Top of Supplied material
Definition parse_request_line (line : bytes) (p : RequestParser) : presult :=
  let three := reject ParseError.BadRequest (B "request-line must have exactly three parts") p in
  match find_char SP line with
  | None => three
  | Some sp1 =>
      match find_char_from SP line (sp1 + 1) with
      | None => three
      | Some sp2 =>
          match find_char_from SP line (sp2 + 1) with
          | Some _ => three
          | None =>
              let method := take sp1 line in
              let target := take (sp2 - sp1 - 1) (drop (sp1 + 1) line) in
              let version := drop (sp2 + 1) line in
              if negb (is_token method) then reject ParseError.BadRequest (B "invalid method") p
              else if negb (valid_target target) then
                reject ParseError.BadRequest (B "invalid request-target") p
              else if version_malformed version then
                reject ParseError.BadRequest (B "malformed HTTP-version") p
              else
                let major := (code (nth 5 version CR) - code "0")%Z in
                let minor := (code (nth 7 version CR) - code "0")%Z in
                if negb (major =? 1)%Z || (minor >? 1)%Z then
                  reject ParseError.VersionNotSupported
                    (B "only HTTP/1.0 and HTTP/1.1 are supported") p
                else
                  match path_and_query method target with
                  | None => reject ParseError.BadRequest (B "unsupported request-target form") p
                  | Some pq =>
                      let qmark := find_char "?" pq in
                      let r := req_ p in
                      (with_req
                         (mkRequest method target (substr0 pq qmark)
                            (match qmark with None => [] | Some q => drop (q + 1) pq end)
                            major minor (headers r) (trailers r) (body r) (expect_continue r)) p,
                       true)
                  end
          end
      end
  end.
Bottom of Supplied material
**Task goal**
From the line holding "match find_char_from SP line (sp2" to the line holding "else if negb", inclusive, restate each line above exactly as written.

**Solution for this problem**
          match find_char_from SP line (sp2 + 1) with
          | Some _ => three
          | None =>
              let method := take sp1 line in
              let target := take (sp2 - sp1 - 1) (drop (sp1 + 1) line) in
              let version := drop (sp2 + 1) line in
              if negb (is_token method) then reject ParseError.BadRequest (B "invalid method") p
              else if negb (valid_target target) then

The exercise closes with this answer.